How libdav1d Implements Frame-Level Multithreading
This article explains how the libdav1d AV1 decoder implements frame-level multithreading to achieve industry-leading decoding speeds. It covers the core challenges of parallel frame decoding, the synchronization mechanisms used to manage inter-frame dependencies, and how tasks are scheduled across multiple CPU cores to maximize efficiency.
The Challenge of Frame-Level Parallelism in AV1
In video compression, most frames are “inter-frames” (P-frames or B-frames) that rely on previously decoded “reference frames” for motion compensation. This creates a temporal dependency chain.
If a decoder waited for Frame 1 to be completely finished before
starting Frame 2, multi-core CPUs would remain largely underutilized. To
solve this, libdav1d implements Frame-level Multithreading
(Frame-MT), which decodes multiple frames simultaneously. The main
challenge of Frame-MT is ensuring that a thread decoding Frame 2 does
not attempt to read pixels or motion vectors from Frame 1 before Frame
1’s thread has actually decoded those specific areas.
Progress Signaling and Dependency Tracking
Rather than waiting for an entire reference frame to finish decoding,
libdav1d uses a fine-grained synchronization mechanism
based on row-level progress signaling.
- Superblock Row Progress: As a thread decodes a frame, it tracks its progress in units of superblock rows (usually 64x64 or 128x128 pixel structures).

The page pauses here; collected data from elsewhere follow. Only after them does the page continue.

Lemma erase_first_NoDup (s : list ptr) v : NoDup s → NoDup (erase_first s v).
Proof.
  induction s as [|u s IH]; intros Hn; cbn; [done|]. apply list.NoDup_cons in Hn as [Hu Hn].
  case_bool_decide; [done|]. apply list.NoDup_cons. split; [|by apply IH].
  intros [? _]%erase_first_elem; done.
Qed.

(** The data of a vertex. *)
Definition datav d v : option (list T) := data <$> heap d !! v.
Definition same_data d d' : Prop := next_ptr d' = next_ptr d ∧ ∀ v, datav d' v = datav d v.

Lemma same_data_live d d' v : same_data d d' → live d' v ↔ live d v.
Proof.
  intros [_ Hd]. specialize (Hd v). unfold datav in Hd. unfold live.
  destruct (heap d' !! v), (heap d !! v); split; intros [? ?]; try done; by eexists.
Qed.

Lemma same_graph_data d d' : same_graph d d' → same_data d d'.
Proof.
  intros [Hn Hh]. split; [done|]. intros v. specialize (Hh v). unfold datav, unord in *.
  destruct (heap d' !! v) as [[]|], (heap d !! v) as [[]|]; cbn in *; congruence.
Qed.

Lemma with_edge_data d p c : p ≠ c → same_data d (with_edge p c d).
Proof.
  intros Hne. split; [done|]. intros v. unfold datav. rewrite with_edge_lookup by done.
  by destruct (heap d !! v).
Qed.

#[global] Instance same_data_equiv : Equivalence same_data.
Proof.
  split.
  - by intros d.
  - intros d d' [Hn Hh]. by split.
  - intros d1 d2 d3 [Hn Hh] [Hn' Hh']. split; [congruence|]. intros v. by rewrite Hh', Hh.
Qed.

(** ** A graph with fewer edges

    [prune keep d] keeps the vertices and the edges that [keep] accepts. *)
Definition prune (keep : ptr → ptr → bool) d : DAG T :=
  with_heap (map_imap (λ v x, Some (mkVertex (data x) (ord x)
    (filter (λ a, keep a v = true) (in_edges x)) (filter (λ b, keep v b = true) (out_edges x)))) (heap d)) d.

Section Prune.
Context (keep : ptr → ptr → bool) (d : DAG T).

Lemma prune_lookup v : heap (prune keep d) !! v =
  (λ x, mkVertex (data x) (ord x)
    (filter (λ a, keep a v = true) (in_edges x)) (filter (λ b, keep v b = true) (out_edges x))) <$> heap d !! v.
Proof. unfold prune. cbn. rewrite map_lookup_imap. by destruct (heap d !! v). Qed.

Lemma prune_edge a b : edge (prune keep d) a b ↔ edge d a b ∧ keep a b = true.
Proof.
  unfold edge. rewrite prune_lookup. split.
  - intros (x & (y & -> & ->)%fmap_Some & Hb). cbn in Hb. apply list_elem_of_filter in Hb as [Hk Hb]. eauto.
  - intros [(x & -> & Hb) Hk]. eexists. split; [done|]. by apply list_elem_of_filter.
Qed.

Lemma prune_data : same_data d (prune keep d).
Proof. split; [done|]. intros v. unfold datav. rewrite prune_lookup. by destruct (heap d !! v). Qed.

Lemma prune_ordv v : ordv (prune keep d) v = ordv d v.
Proof. unfold ordv. rewrite prune_lookup. by destruct (heap d !! v). Qed.

Lemma prune_inv : inv d → inv (prune keep d).
Proof.
  intros [Hw Ho]. split; [split|].
  - intros v y. rewrite prune_lookup. intros (x & Ex & ->)%fmap_Some. cbn. by apply (wf_owner d Hw).
  - intros o v E. destruct (wf_owned d Hw _ _ E) as (x & Ex & Eo). rewrite prune_lookup, Ex. by eexists.
  - intros a b x Ex Hb. assert (He : edge (prune keep d) a b) by (by exists x).
    apply prune_edge in He as [(x' & Ex' & Hb') Hk].
    destruct (wf_out d Hw _ _ _ Ex' Hb') as (y & Ey & Ha). rewrite prune_lookup, Ey. eexists.
    split; [done|]. by apply list_elem_of_filter.
  - intros a b y. rewrite prune_lookup. intros (y' & Ey' & ->)%fmap_Some [Hk Ha]%list_elem_of_filter.
    apply (prune_edge a b). split; [|done]. by apply (wf_in d Hw _ _ _ Ey').
  - intros v y. rewrite prune_lookup. intros (x & Ex & ->)%fmap_Some. cbn.
    destruct (wf_nodup d Hw v x Ex). split; by apply list.NoDup_filter.
  - intros v Hv. by rewrite prune_lookup, (wf_fresh d Hw v Hv).
  - apply Hw.
  - intros a b [E _]%prune_edge. rewrite !prune_ordv. by apply Ho.
Qed.
End Prune.
(** ** Freeing *)
Definition try_merge_blocks (dst : block_ptr) (src : option block_ptr) (P : BlockPool) : SE Allocator unit :=
  match src with
  | None => mret tt
  | Some src =>
      S ← deref src;
      if allocated S || (0 <? event_count S) then mret tt
      else
        D ← deref dst;
        (if decide (prev D = Some src) then
           update dst (set_ptr (ptr S));;
           update dst (set_prev (prev S));;
           match prev S with Some p => update p (set_next (Some dst)) | None => mret tt end
         else
           update dst (set_next (next S));;
           match next S with Some n => update n (set_prev (Some dst)) | None => mret tt end);;
        D ← deref dst;
        S ← deref src;
        update dst (set_size (size_t (size D + size S)));;
        pool_erase P src;;
        delete_block src
  end.

Definition pool_of (B : Block) : SE Allocator BlockPool :=
  match pool B with Some P => mret P | None => mthrow (Undefined "null BlockPool") end.

Definition free_block (block : block_ptr) : SE Allocator unit :=
  B ← deref block;
  AT_ASSERT (negb (allocated B) && (event_count B =? 0));;
  P ← pool_of B;
  try_merge_blocks block (prev B) P;;
  B ← deref block;
  try_merge_blocks block (next B) P;;
  pool_insert P block.
Lemma total_bound f n h : disjoint_blocks h →
  1 ≤ n → (∀ b B, h !! b = Some B → 0 < ptr B ∧ 0 < size B ∧ ptr B + size B ≤ n) → total f h < n.
Proof.
  remember (base.size h) as k eqn:Ek. revert n h Ek. induction k as [|k IH]; intros n h Ek Hd Hn Hb.
  - symmetry in Ek. apply map_size_empty_inv in Ek as ->. unfold total. rewrite map_fold_empty. lia.
  - destruct (highest_block h) as (b & B & EB & HM); [intros ->; by rewrite map_size_empty in Ek|].
    destruct (Hb b B EB) as (Hp & Hsz & Hlt).
    rewrite (total_delete f h b B) by done.
    assert (total f (delete b h) < ptr B); [|unfold weight; destruct (f B); lia].
    apply IH.
    + rewrite map_size_delete_Some by eauto. lia.
    + intros c d C D [? ?]%lookup_delete_Some [? ?]%lookup_delete_Some. by eapply Hd.
    + lia.
    + intros c C [Hne Ec]%lookup_delete_Some. destruct (Hb c C Ec) as (? & ? & ?). split; [done|]. split; [done|].
      specialize (HM c C Ec). destruct (Hd b c B C EB Ec ltac:(done)); lia.
Qed.

(** ** Regions *)

(** The live regions are in the address space and pairwise disjoint. *)
Definition regions_ok l : Prop :=
  (∀ p n, l !! p = Some n → 0 < p ∧ 0 < n ∧ p + n < 2 ^ 64) ∧
  (∀ p q n m, l !! p = Some n → l !! q = Some m → p ≠ q → p + n ≤ q ∨ q + m ≤ p).

Lemma regions_ok_insert l p n : 0 < n → fresh_region p n l → regions_ok l → regions_ok (<[p := n]> l).
Proof.
  intros Hn (Hp & Hb & _ & Hf) [H1 H2]. split.
  - intros q m [[<- <-]|[_ E]]%lookup_insert_Some; [lia|by apply H1].
  - intros q r m k [[<- <-]|[? Eq]]%lookup_insert_Some [[<- <-]|[? Er]]%lookup_insert_Some Hne; [done| | |by eapply H2].
    + by apply Hf.
    + destruct (Hf q m Eq); [by right|by left].
Qed.

Lemma regions_ok_delete l p : regions_ok l → regions_ok (delete p l).
Proof.
  intros [H1 H2]. split.
  - intros q m [_ E]%lookup_delete_Some. by apply H1.
  - intros q r m k [_ Eq]%lookup_delete_Some [_ Er]%lookup_delete_Some. by apply H2.
Qed.

(** ** Well-formed chains *)

(** The region of [l] a block lies in. *)
Definition placed l (B : Block) : Prop := ∃ p n,
  l !! p = Some n ∧ p ≤ ptr B ∧ ptr B + size B ≤ p + n ∧
  (prev B = None ↔ ptr B = p) ∧ (next B = None ↔ ptr B + size B = p + n).

Record block_ok l (nd : nat) (B : Block) : Prop := {
  ok_size : 0 < size B;
  ok_round : size B mod kMinBlockSize = 0;
  ok_device : 0 ≤ device B < Z.of_nat nd;
  ok_placed : placed l B
}.

(** What two neighbours share. *)
Definition adjacent (A B : Block) : Prop :=
  ptr B = ptr A + size A ∧ device B = device A ∧ stream B = stream A ∧ pool B = pool A.

Record heap_ok l (nd : nat) h : Prop := {
  heap_block b B : h !! b = Some B → block_ok l nd B;
  heap_pool b B : h !! b = Some B → is_Some (pool B);
  heap_disjoint : disjoint_blocks h;
  heap_next a A b : h !! a = Some A → next A = Some b →
    ∃ B, h !! b = Some B ∧ prev B = Some a ∧ adjacent A B;
  heap_prev b B a : h !! b = Some B → prev B = Some a →
    ∃ A, h !! a = Some A ∧ next A = Some b ∧ adjacent A B
}.

Lemma region_bounds l p n : regions_ok l → l !! p = Some n → 0 < p ∧ 0 < n ∧ p + n < 2 ^ 64.
Proof. intros [H _]. apply H. Qed.

(** An address is in one region. *)
Lemma region_unique l p q n m x : regions_ok l → l !! p = Some n → l !! q = Some m →
  p ≤ x < p + n → q ≤ x < q + m → p = q ∧ n = m.
Proof.
  intros [_ Hd] Hp Hq Hx Hy. destruct (decide (p = q)) as [->|Hne]; [by simplify_eq|].
  destruct (Hd p q n m Hp Hq Hne); lia.
Qed.

Lemma block_bounds l nd h b B : regions_ok l → heap_ok l nd h → h !! b = Some B →
  0 < ptr B ∧ 0 < size B ∧ ptr B + size B < 2 ^ 64.
Proof.
  intros Hl Hh EB. destruct (heap_block _ _ _ Hh b B EB) as [Hs _ _ (p & n & Hp & H1 & H2 & _)].
  pose proof (region_bounds l p n Hl Hp). lia.
Qed.

Lemma ptr_inj l nd h b c B C : heap_ok l nd h → h !! b = Some B → h !! c = Some C → ptr B = ptr C → b = c.
Proof.
  intros Hh EB EC Ep. destruct (decide (b = c)) as [|Hne]; [done|].
  pose proof (ok_size _ _ _ (heap_block _ _ _ Hh b B EB)). pose proof (ok_size _ _ _ (heap_block _ _ _ Hh c C EC)).
  destruct (heap_disjoint _ _ _ Hh b c B C EB EC Hne); lia.
Qed.

Lemma key_neq l nd h b c B C : heap_ok l nd h → h !! b = Some B → h !! c = Some C → b ≠ c → block_key B ≠ block_key C.
Proof. intros Hh EB EC Hne [= _ _ _ E]. by apply Hne, (ptr_inj l nd h b c B C). Qed.

Lemma total_lt l nd h f : regions_ok l → heap_ok l nd h → total f h < 2 ^ 64.
Proof.
  intros Hl Hh. apply total_bound; [by apply (heap_disjoint _ _ _ Hh)|lia|].
  intros b B EB. pose proof (block_bounds l nd h b B Hl Hh EB). lia.
Qed.

(** *** Changes that keep the shape *)
Definition same_shape (B B' : Block) : Prop :=
  device B' = device B ∧ stream B' = stream B ∧ size B' = size B ∧ pool B' = pool B ∧
  ptr B' = ptr B ∧ prev B' = prev B ∧ next B' = next B.

Lemma placed_shape l B B' : same_shape B B' → placed l B → placed l B'.
Proof. intros (Ed & Es & Ez & Ep & Er & Ev & En) (p & n & H). exists p, n. by rewrite Er, Ez, Ev, En. Qed.

Lemma adjacent_shape A A' B B' : same_shape A A' → same_shape B B' → adjacent A B → adjacent A' B'.
Proof. unfold same_shape, adjacent. intros. destruct_and!. repeat split; congruence. Qed.

Lemma same_shape_refl B : same_shape B B.
Proof. by repeat split. Qed.

Lemma heap_ok_shape l nd h h' :
  (∀ b B', h' !! b = Some B' → ∃ B, h !! b = Some B ∧ same_shape B B') →
  (∀ b B, h !! b = Some B → ∃ B', h' !! b = Some B' ∧ same_shape B B') →
  heap_ok l nd h → heap_ok l nd h'.
Proof.
  intros Hb Hf [H1 H2 H3 H4 H5]. split.
  - intros b B' E. destruct (Hb b B' E) as (B & EB & Hs). destruct (H1 b B EB) as [? ? ? Hp].
    destruct (Hs) as (Ed & _ & Ez & _). split; rewrite ?Ed, ?Ez; [done..|]. by eapply placed_shape.
  - intros b B' E. destruct (Hb b B' E) as (B & EB & (_ & _ & _ & -> & _)). by eapply H2.
  - intros b c B' C' E1 E2 Hne. destruct (Hb b B' E1) as (B & EB & Hs1). destruct (Hb c C' E2) as (C & EC & Hs2).
    specialize (H3 b c B C EB EC Hne). unfold apart, same_shape in *. destruct_and!. destruct H3; [left|right]; lia.
  - intros a A' b E En. destruct (Hb a A' E) as (A & EA & Hs).
    destruct (H4 a A b EA) as (B & EB & Hp & Ha); [unfold same_shape in Hs; destruct_and!; congruence|].
    destruct (Hf b B EB) as (B' & EB' & Hs'). exists B'. split; [done|].
    split; [unfold same_shape in Hs'; destruct_and!; congruence|by eapply adjacent_shape].
  - intros b B' a E En. destruct (Hb b B' E) as (B & EB & Hs).
    destruct (H5 b B a EB) as (A & EA & Hp & Ha); [unfold same_shape in Hs; destruct_and!; congruence|].
    destruct (Hf a A EA) as (A' & EA' & Hs'). exists A'. split; [done|].
    split; [unfold same_shape in Hs'; destruct_and!; congruence|by eapply adjacent_shape].
Qed.

Lemma heap_ok_update l nd h b B B' :
  h !! b = Some B → same_shape B B' → heap_ok l nd h → heap_ok l nd (<[b := B']> h).
Proof.
  intros EB Hs. apply heap_ok_shape; intros c C E; destruct (decide (c = b)) as [->|Hne].
  - rewrite lookup_insert_eq in E. injection E as <-. by exists B.
  - rewrite lookup_insert_ne in E by done. exists C. split; [done|apply same_shape_refl].
  - simplify_eq. exists B'. by rewrite lookup_insert_eq.
  - exists C. rewrite lookup_insert_ne by done. split; [done|apply same_shape_refl].
Qed.

Lemma heap_ok_devices l nd nd' h : (nd ≤ nd')%nat → heap_ok l nd h → heap_ok l nd' h.
Proof.
  intros Hn [H1 H2 H3 H4 H5]. split; [|done..]. intros b B E. destruct (H1 b B E) as [? ? ? ?]. split; [done..|lia|done].
Qed.
End Heap.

- Atomic Status Updates: When a thread finishes decoding a superblock row, it atomically updates a progress marker associated with that frame.
- Dependency Checking: When a thread decoding a dependent frame needs to perform motion compensation, it checks the motion vectors to see which area of the reference frame is required. It then queries the reference frame’s progress marker.
- Yield and Wait: If the required row in the reference frame is already decoded, the dependent thread proceeds immediately. If not, the dependent thread suspends its current task and waits (using condition variables or lightweight polling) until the reference frame’s thread signals that the required row is complete.
This pipelined approach allows Frame 2 to begin decoding just a few milliseconds after Frame 1 starts, keeping all CPU cores busy.
The Task-Based Thread Pool
libdav1d does not assign a single static thread to a
single frame. Instead, it uses a unified, task-based thread pool. This
prevents load imbalance where one complex frame stalls the entire
pipeline.
The decoding process of a single frame is broken down into discrete tasks: * Bitstream Parsing (Symbol Decoding): Parsing the compressed CDF (Context Multi-Probability) tokens. * Reconstruction: Performing inverse transforms and intra/inter prediction. * In-loop Filtering: Applying the deblocking filter, CDEF (Constrained Directional Enhancement Filter), and Loop Restoration.
These tasks are placed into a global priority queue. Workers in the thread pool dynamically pull tasks from this queue. If a thread decoding Frame 2 is blocked waiting for Frame 1 to progress, it does not sit idle. Instead, it returns to the thread pool to work on another available task—such as parsing the bitstream for Frame 3 or performing loop filtering on Frame 0.
Interplay with Tile-Level Multithreading
AV1 streams can be divided spatially into “tiles.”
libdav1d seamlessly combines both tile-level multithreading
(Tile-MT) and frame-level multithreading (Frame-MT).
When a video contains multiple tiles, libdav1d can
distribute different tiles of the same frame to different
threads, while simultaneously decoding other frames on separate
threads. The task scheduler dynamically balances these tasks based on
the number of available CPU cores, ensuring optimal scaling whether
running on a dual-core mobile processor or a 64-core workstation.